Underresourced populations fare less well, as do rural populations. These populations tend to lack access to the latest technology, such as remote monitoring. They are also less likely to have public or private health coverage.

Additionally, lower income populations are less likely to have a car or access to public transportation to access health care. And even higher income patients may not be offered the most appropriate care because of implicit bias.

Multiple studies show that Black patients, at a population level, can receive less appropriate care compared with their non-Black counterparts, Dr. St. John said.

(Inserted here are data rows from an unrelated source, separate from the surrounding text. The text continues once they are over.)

(** One turn of the loop when the slot fits. *)
Lemma snprintf_fits (pre : list ascii) (m : nat) (a : string) :
  (length (slot a) <= m)%nat -> Z.of_nat (length pre + m) = MAX_PATH ->
  snprintf (pre ++ repeat NUL m) (Z.of_nat (length pre))
           (Int.to_size_t (MAX_PATH - Z.of_nat (length pre))) a =
  Some (pre ++ slot a ++ repeat NUL (m - length (slot a)),
        Z.of_nat (String.length a) + 1).
Proof.
  intros Hfit Hlen. pose proof (slot_length a) as Hs. unfold MAX_PATH in *.
  rewrite to_size_t_small by lia.
  unfold snprintf. cbv zeta.
  assert (Hn : Z.of_nat (length (list_ascii_of_string (a ++ " "))) =
               Z.of_nat (String.length a) + 1).
  { rewrite chars_app, length_app, chars_length. cbn. lia. }
  rewrite Hn.
  destruct (Z.eqb_spec (260 - Z.of_nat (length pre)) 0) as [E | _]; [lia |].
  rewrite Z.min_l by lia.
  destruct (Z.leb_spec (Z.of_nat (String.length a) + 1) INT_MAX) as [_ | E];
    [| unfold INT_MAX in E; lia].
  rewrite length_app, repeat_length.
  destruct (Z.leb_spec (Z.of_nat (length pre) + (Z.of_nat (String.length a) + 1) + 1)
                       (Z.of_nat (length pre + m))) as [_ | E]; [| lia].
  rewrite Nat2Z.id. f_equal. f_equal.
  rewrite take_ge by (rewrite chars_app, length_app, chars_length; cbn; lia).
  fold (slot a). apply store_at_end.
Qed.

Lemma format_cmd_from (argv : list string) :
  forall (pre : list ascii) (m : nat),
  (length (laid_out argv) <= m)%nat -> Z.of_nat (length pre + m) = MAX_PATH ->
  format_cmd argv (Z.of_nat (length pre)) (pre ++ repeat NUL m) =
  Formatted (pre ++ laid_out argv ++ repeat NUL (m - length (laid_out argv))).
Proof.
  induction argv as [| a argv IH]; intros pre m Hfit Hlen.
  - cbn. now rewrite Nat.sub_0_r.
  - unfold laid_out in Hfit. cbn [map concat] in Hfit. rewrite length_app in Hfit.
    fold (laid_out argv) in Hfit.
    cbn [format_cmd]. rewrite snprintf_fits by (assumption || lia).
    pose proof (slot_length a) as Hs. unfold MAX_PATH in Hlen.
    destruct (Z.ltb_spec 0 (Z.of_nat (String.length a) + 1)) as [_ | E]; [| lia].
    rewrite (to_size_t_small (Z.of_nat (length pre) + _)) by lia.
    rewrite to_size_t_small by lia.
    replace (Z.of_nat (length pre) + (Z.of_nat (String.length a) + 1) + 1)
      with (Z.of_nat (length (pre ++ slot a)))
      by (rewrite length_app, Hs; lia).
    rewrite app_assoc. rewrite IH.
    + unfold laid_out. cbn [map concat]. rewrite <- !app_assoc, length_app.
      rewrite Nat.sub_add_distr. reflexivity.
    + lia.
    + rewrite length_app. unfold MAX_PATH. lia.
Qed.

(** X6: as long as the slots of all arguments fit in the buffer, the loop stores
    each argument followed by a space and a terminator, one slot after the
    other, and leaves the rest of the buffer zero. *)
Theorem format_cmd_layout (argv : list string) :
  Z.of_nat (length (laid_out argv)) <= MAX_PATH ->
  format_cmd argv 0 zeroed =
  Formatted (laid_out argv ++
             repeat NUL (Z.to_nat MAX_PATH - length (laid_out argv))).
Proof.
  intros Hfit.
  apply (format_cmd_from argv [] (Z.to_nat MAX_PATH)); unfold MAX_PATH in *;
    cbn [length]; lia.
Qed.

Lemma format_cmd_layout_witness :
  format_cmd ["ls"; "-l"]%string 0 zeroed =
  Formatted (laid_out ["ls"; "-l"]%string ++
             repeat NUL (Z.to_nat MAX_PATH - length (laid_out ["ls"; "-l"]%string))).
Proof.
  apply (format_cmd_layout ["ls"; "-l"]%string). vm_compute. discriminate.
Defined.


(** The text a buffer denotes ends at the first terminator. *)
Lemma c_str_terminated (a : string) (rest : list ascii) :
  c_string a -> c_str (list_ascii_of_string a ++ NUL :: rest) = a.
Proof.
  unfold c_string. induction a as [| c a IH]; intros Hc; [reflexivity |].
  cbn [list_ascii_of_string] in *. apply Forall_cons in Hc as [Hne Hc].
  cbn. destruct (Ascii.eqb_spec c NUL) as [-> | _]; [contradiction |].
  f_equal. now apply IH.
Qed.
(** The only thing a cleanup does to a stored post: nothing, or hide it
    when it was active. *)
Definition hiddenFrom (d d' : Maintenance.Stored) : Prop :=
  d' = d \/ (Maintenance.isActive d = true /\ d' = Maintenance.hide d).

(** The number of active posts of a community. *)
Definition activeCount (communityId : string) (db : list Maintenance.Stored) : nat :=
  List.length (filter (Maintenance.activeOf communityId) db).

(** The options of a cleanup with their defaults filled in. *)
Definition cutoffOf (options : Maintenance.Options) (now : Z) : Z :=
  (now - match Maintenance.olderThanDays options with Some n => n | None => 30 end
         * 24 * 60 * 60 * 1000)%Z.
Definition minQualityOf (options : Maintenance.Options) : Q :=
  match Maintenance.minQualityScore options with Some q => q | None => 3 # 10 end.
Definition capIn (options : Maintenance.Options) : nat :=
  match Maintenance.maxPostsPerCommunity options with Some n => n | None => 1000 end.

(** Newest first. *)
Fixpoint descending (l : list Maintenance.Stored) : Prop :=
  match l with
  | [] => True
  | x :: rest =>
      Forall (fun y => (Maintenance.createdAt y <= Maintenance.createdAt x)%Z) rest
      /\ descending rest
  end.

End Props.

Module Cases.
Import JSString.
Local Open Scope list_scope.

(** A small stored corpus of the community "c1": three recent posts and
    an old one of low quality. *)
Definition storedPost (n : nat) (at_ : Z) (q : Q) : Maintenance.Stored :=
  Maintenance.mkStored n at_
    (Post.mk "A title" "Some content" "https://www.reddit.com/x" "reddit" "x" "c1" "u1"
             5 0 at_ "someone" at_ q None [] "real_api_scraping" "active").

Definition stored4 : list Maintenance.Stored :=
  [ storedPost 1 1699999000000 (4 # 5);
    storedPost 2 1699999100000 (4 # 5);
    storedPost 3 1699999200000 (4 # 5);
    storedPost 4 1600000000000 (1 # 10) ].

Definition keepTwo : Maintenance.Options :=
  Maintenance.mkOptions None None (Some 2).


Definition worldQuiet : World.t := Examples.worldOf Examples.scriptQuiet Examples.users1.



(** A corpus that already holds [a1] and [b2] (what the bulk run of "c1"
    created from the two quiet pages), in front of an upstream that lists
    both of them again, and [h0]. *)
Definition storedTwo : list Post.t :=
  Eval vm_compute in
    World.posts
      (snd (Spec.runMode Examples.scoreHigh Examples.plainProcess
                         Examples.plainProcessAuthentic Examples.alwaysAuthentic
                         Spec.Bulk "c1" worldQuiet)).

“It all comes back to factors such as access [to care] and financial resources in the communities where people live,” he explained. “And it comes back to, perhaps, differentiation in how we treat patients—implicit biases and elements of structural racism. There are some data that [show that] even for economically advantaged, well-educated people such as myself, maternal mortality, for example, is still higher. There are elements that money and education alone can’t explain where implicit biases can be coming into play.”

Checklists can help counteract implicit bias and other structural barriers to appropriate care. For example, Dr. St. John said that at least one Baptist Health South Florida hospital uses care checklists for all pregnant patients with hypertension.

“Black, Asian, White, Hispanic, whatever—if your blood pressure is above a certain level, we go to the algorithm,” he said. “Checklists sometimes try to pigeonhole care, but they work to avoid the implicit biases that we all carry.”

That kind of health system-level action can help reduce disparities in care. Individual clinicians can make a difference, too, with better patient education on diet, activity, and smoking that can help reduce cardiovascular risk factors.

Rethinking your own approach to patients can also help.

“To just acknowledge that these challenges exist makes a difference,” Dr. St. John said. “Before I go into that patient room or the emergency department, I think about treating that person as if he or she were me. Put yourself in their shoes.”

Making changes at an individual level is only a start. It takes group action and political pressure to tackle the root problems of disparity: financial and physical access, food and nutrition, education, adequate housing, and safe neighborhoods.

“Physicians need to be advocates for our patients [and] to get more policy- and public health-oriented,” he said. “The biggest part of the problem is at the policy level—Medicaid expansion, for example. Write your Congressperson, [or] join an advocacy group. That’s where we are going to get the biggest bang for our buck.”